(Dataset items)
(** What [s.rfind('\n')] splits a text into: the lines before the last one, with
    their line ends, and the last line. *)
Definition before_last_line (s : text) : text := reverse (span (fun c => negb (c =? c_newline)%Z) (reverse s)).2.
Definition last_line (s : text) : text := reverse (span (fun c => negb (c =? c_newline)%Z) (reverse s)).1.

(** ** Comments and entity references *)

Definition dash_dash_starts_line_comment (p : SqlDialectProfile) (char_after_dashes : option Z) : bool :=
  if negb p.(requires_whitespace_after_line_comment_dashes) then true
  else match char_after_dashes with Some c => is_whitespace c || is_control c | None => true end.

Definition ends_with_xml_entity_reference (buffer : text) : bool :=
  let '(word, before) := span is_ascii_alphanumeric (reverse buffer) in
  let '(name, before) :=
    if opt_is (head before) c_hash then (c_hash :: reverse word, tail before) else (reverse word, before) in
  if negb (opt_is (head before) c_amp) then false
  else match (match strip_prefix (txt "#x") name with Some h => Some h | None => strip_prefix (txt "#X") name end) with
  | Some hex => negb (bool_decide (hex = [])) && forallb is_ascii_hexdigit hex
  | None =>
    match strip_prefix (txt "#") name with
    | Some digits => negb (bool_decide (digits = [])) && forallb is_ascii_digit digits
    | None => existsb (fun n => bool_decide (name = txt n)) ["lt"; "gt"; "amp"; "quot"; "apos"]%string
    end
  end.

(** [/*!] and [/*M!] start a comment that MySQL executes. *)
Definition is_mysql_executable_comment_start (s : text) : bool :=
  bool_decide (txt "/*!" `prefix_of` s) || bool_decide (txt "/*M!" `prefix_of` s).

(** The offset of the [*/] that closes a comment of the given depth. *)
Fixpoint find_block_comment_close (nested : bool) (depth : nat) (s : text) : option nat :=
  match s with
  | a :: ((b :: rest) as tl) =>
    if ((a =? c_star) && (b =? c_slash))%Z then
      match depth with
      | S (S d) => (fun k => S (S k)) <$> find_block_comment_close nested (S d) rest
      | _ => Some 0
      end
    else if nested && ((a =? c_slash) && (b =? c_star))%Z then
      (fun k => S (S k)) <$> find_block_comment_close nested (S depth) rest
    else S <$> find_block_comment_close nested depth tl
  | _ => None
  end.

Definition skip_line (s : text) : text := (span (fun c => negb (c =? c_newline)%Z) s).2.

Goal of the exercise
All of the data above needs to be set down again exactly. Include every line.

Task output
(** What [s.rfind('\n')] splits a text into: the lines before the last one, with
    their line ends, and the last line. *)
Definition before_last_line (s : text) : text := reverse (span (fun c => negb (c =? c_newline)%Z) (reverse s)).2.
Definition last_line (s : text) : text := reverse (span (fun c => negb (c =? c_newline)%Z) (reverse s)).1.

(** ** Comments and entity references *)

Definition dash_dash_starts_line_comment (p : SqlDialectProfile) (char_after_dashes : option Z) : bool :=
  if negb p.(requires_whitespace_after_line_comment_dashes) then true
  else match char_after_dashes with Some c => is_whitespace c || is_control c | None => true end.

Definition ends_with_xml_entity_reference (buffer : text) : bool :=
  let '(word, before) := span is_ascii_alphanumeric (reverse buffer) in
  let '(name, before) :=
    if opt_is (head before) c_hash then (c_hash :: reverse word, tail before) else (reverse word, before) in
  if negb (opt_is (head before) c_amp) then false
  else match (match strip_prefix (txt "#x") name with Some h => Some h | None => strip_prefix (txt "#X") name end) with
  | Some hex => negb (bool_decide (hex = [])) && forallb is_ascii_hexdigit hex
  | None =>
    match strip_prefix (txt "#") name with
    | Some digits => negb (bool_decide (digits = [])) && forallb is_ascii_digit digits
    | None => existsb (fun n => bool_decide (name = txt n)) ["lt"; "gt"; "amp"; "quot"; "apos"]%string
    end
  end.

(** [/*!] and [/*M!] start a comment that MySQL executes. *)
Definition is_mysql_executable_comment_start (s : text) : bool :=
  bool_decide (txt "/*!" `prefix_of` s) || bool_decide (txt "/*M!" `prefix_of` s).

(** The offset of the [*/] that closes a comment of the given depth. *)
Fixpoint find_block_comment_close (nested : bool) (depth : nat) (s : text) : option nat :=
  match s with
  | a :: ((b :: rest) as tl) =>
    if ((a =? c_star) && (b =? c_slash))%Z then
      match depth with
      | S (S d) => (fun k => S (S k)) <$> find_block_comment_close nested (S d) rest
      | _ => Some 0
      end
    else if nested && ((a =? c_slash) && (b =? c_star))%Z then
      (fun k => S (S k)) <$> find_block_comment_close nested (S depth) rest
    else S <$> find_block_comment_close nested depth tl
  | _ => None
  end.

Definition skip_line (s : text) : text := (span (fun c => negb (c =? c_newline)%Z) s).2.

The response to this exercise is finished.